Когда Василиса Прокофьевна принесла кипящий самовар, хлеб был уже нарезан ломтями. Посреди стола стояла большая жестяная миска с вареной картошкой. На тарелке отсвечивали куски селедки.
Шурка забрался к Кате на колени.
— Стула тебе нет? Большой уже парень! — укоризненно проговорила Василиса Прокофьевна. — Вот и всегда так, — обратилась она к Зимину. — Чуть Катя домой, отдохнуть бы, а он…
— Любит?
— Да как же не любить?.. Кушайте, родные, кушайте. Василиса Прокофьевна пододвинула гостям тарелки с картошкой и селедкой.
— Она ведь в няньках у него была. Потом, сам видишь, — веселая.
— «В нашей буче, боевой, кипучей», веселым — первое место. Так, Катя, а? — спросил Зимин, насаживая на вилку картофелину, серебрившуюся крупинками развара. Картофелина обжигала губы, рассыпалась на зубах. Оттого ли, что сильно проголодался, или действительно картошка была на редкость вкусна, Зимин проглотил ее с наслаждением, как пирожное, и подмигнул Шурке. Мальчуган, нахмурившийся было при первых словах матери, повеселел.
— Как зверь мохнатая! — засмеялся он, снимая с вилки пальцами кусок селедки. С одного бока к селедке он приложил картошку, с другого — хлеб и, разом засовывая все это Кате в рот, восторженно спросил: — Подходит?
Катя и гости засмеялись.
«Секретарь, а простой. Человек как человек», — окончательно успокоилась Василиса Прокофьеана. Глаза ее светились тепло и радушно.
— Кушайте, родные, кушайте. Есть — так уж по-настоящему: кто ленив в еде, тот лениво и работать будет.
Выпив стакан чаю, шофер поднялся.
— Спасибо, хозяюшка!
— Вот те и раз! — всполошилась. Василиса Прокофьевна. — А закусить?
— Нет, хозяюшка, и не проси. Очень даже благодарен, и за угощение и за приятное знакомство. Машину нужно посмотреть, хрипота какая-то в моторе появилась.

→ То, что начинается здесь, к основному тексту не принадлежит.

(** X2: a [Compare] or [BinOp] site of the catalog of a tree is applied
    when the transformer visits that tree, and the tree it returns
    differs from the original; the skip of the generator is never taken
    for it. *)
Theorem cataloged_operator_site_applied (root : node) (s : site) :
  s ∈ MutationSiteCollector.collect root ->
  is_operator_site s = true ->
  exists mutated,
    SingleSiteApplier.visit s root false = (mutated, true) /\
    mutated <> root.
Proof.
  intros Hs Hop.
  pose proof (proj1 visit_cataloged_both root s Hs Hop) as Hflag.
  pose proof (from_tables_changes s
                (proj1 collect_from_tables_both root s Hs)) as Hch.
  destruct (proj1 (visit_changes_both s Hop Hch) root)
    as [Heq|(n' & Heq & Hne)]; rewrite Heq in *; [done|by eauto].
Qed.


Lemma omap_mutant_of unparse root (sites : list site) :
  (forall s, s ∈ sites -> s ∈ MutationSiteCollector.collect root) ->
  omap (mutant_of unparse root) sites
  = (fun s => (description s,
               unparse (fst (SingleSiteApplier.visit s root false))))
      <$> filter (fun s => is_operator_site s = true) sites.
Proof.
  induction sites as [|s sites IH]; intros Hsub; [done|].
  rewrite filter_cons.
  change (omap (mutant_of unparse root) (s :: sites))
    with (match mutant_of unparse root s with
          | Some m => m :: omap (mutant_of unparse root) sites
          | None => omap (mutant_of unparse root) sites
          end).
  rewrite IH by (intros s' Hs'; apply Hsub; by right).
  case_decide as Hop.
  - assert (s ∈ MutationSiteCollector.collect root) as Hs
      by (apply Hsub; left).
    pose proof (proj1 visit_cataloged_both root s Hs Hop) as Hflag.
    unfold mutant_of. rewrite fmap_cons.
    destruct (SingleSiteApplier.visit s root false) as [t' applied].
    simpl in Hflag. by subst applied.
  - rewrite constant_site_never_a_mutant; [done|].
    unfold is_operator_site in Hop. by destruct (kind s).
Qed.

Проводив его огорченным взглядом до двери, Василиев Прокофьевна придвинула тарелку с селедкой ближе к Зимину:
— Тебе машину не надо чинить, а после солененького чай-то больше в охотку будет.

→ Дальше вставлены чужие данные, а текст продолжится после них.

(** * blogd: a shallow embedding of the blog backend's views and serializers

    The development follows [src/blogd/views.py] and
    [src/blogd/serializers.py].  The persistent store is an explicit value
    [DB] (one list of rows per table, rows in insertion order), and a view
    is a state-passing function that returns the store together with
    either an exception or a value.

    The Django REST framework calls that the views rely on are written out
    by their contract: a permission class answers [has_permission],
    [check_permissions] refuses at the first class that says no,
    the lookup of [get_object] is by the primary key of the URL,
    [get_object_or_404] and [objects.get] are the single-row lookups,
    [order_by] is a stable sort and a slice is a prefix.  A view's
    [self.get_object()] is the lookup followed by
    [check_object_permissions], which asks the view's [get_permissions]
    again.  The module [rest_framework.permissions] has no name
    [PermissionDenied], so a view that evaluates
    [permissions.PermissionDenied] raises [AttributeError].  Rows follow
    the data model of the specification, since [models.py] is not among
    the sources. *)

From Stdlib Require Import String Ascii.
From Stdlib Require Import List ZArith Bool Arith Lia.
From Stdlib Require Import Sorting.Sorted Sorting.Permutation.
Import ListNotations.

Set Implicit Arguments.

Local Open Scope string_scope.
Local Open Scope list_scope.
Local Open Scope nat_scope.

(** ** Data model *)

(** Modelled from the spec: [models.py] is not among the sources.  A user
    account as the views and [UserSerializer] read it: primary key,
    unique username, names, email, credential and the staff flag. *)
Record User := mkUser {
  user_id : nat;
  username : string;
  first_name : string;
  last_name : string;
  email : string;
  password : string;
  is_staff : bool
}.

(** Modelled from the spec: the one-to-one profile row of [models.py],
    keyed by the user's primary key and holding [is_blog_admin]. *)
Record UserProfile := mkProfile {
  profile_user : nat;
  is_blog_admin : bool
}.

(** Modelled from the spec: a category row of [models.py] (id and name). *)
Record BlogCategory := mkCategory {
  category_id : nat;
  category_name : string
}.

(** Modelled from the spec: a post row of [models.py].  Timestamps are
    microseconds on the integer line; [published_date] and [category] are
    nullable. *)
Record BlogPost := mkPost {
  post_id : nat;
  title : string;
  content : string;
  author : nat;
  category : option nat;
  created_at : Z;
  updated_at : Z;
  published : bool;
  published_date : option Z;
  featured_image : option string;
  slug : string
}.

(** Modelled from the spec: a comment row of [models.py]. *)
Record Comment := mkComment {
  comment_id : nat;
  comment_post : nat;
  comment_author : nat;
  comment_content : string;
  comment_created_at : Z;
  approved : bool
}.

— Сыт, Прокофьевна, спасибо!
— Ну, что за сыт! — возразила она. — Что ж, еду обратно со стола тащить? Ты, дорогой, не стесняйся, меня не объешь. Теперь, с колхозами-то, жизнь выравнивается.
— А давно в колхозе?
— Два года. Спервоначалу остерегались… сдуру-то! С нуждой боялись проститься. А тут Катя…
Поймав настороженный взгляд дочери, она замолчала, подолом фартука обтерла губы.
— Что — Катя? — заинтересовался Зимин.
— Катя-то? Да вот как вошла она в комсомол, и давай меня долбить: ступай, мамка, в колхоз, да и только. Книжек про колхозы натащила. Усадит меня и читает. Ну и уговорила. Хоть и дочь она мне, и малолетка, а прямо скажу — поклон земной ей за это.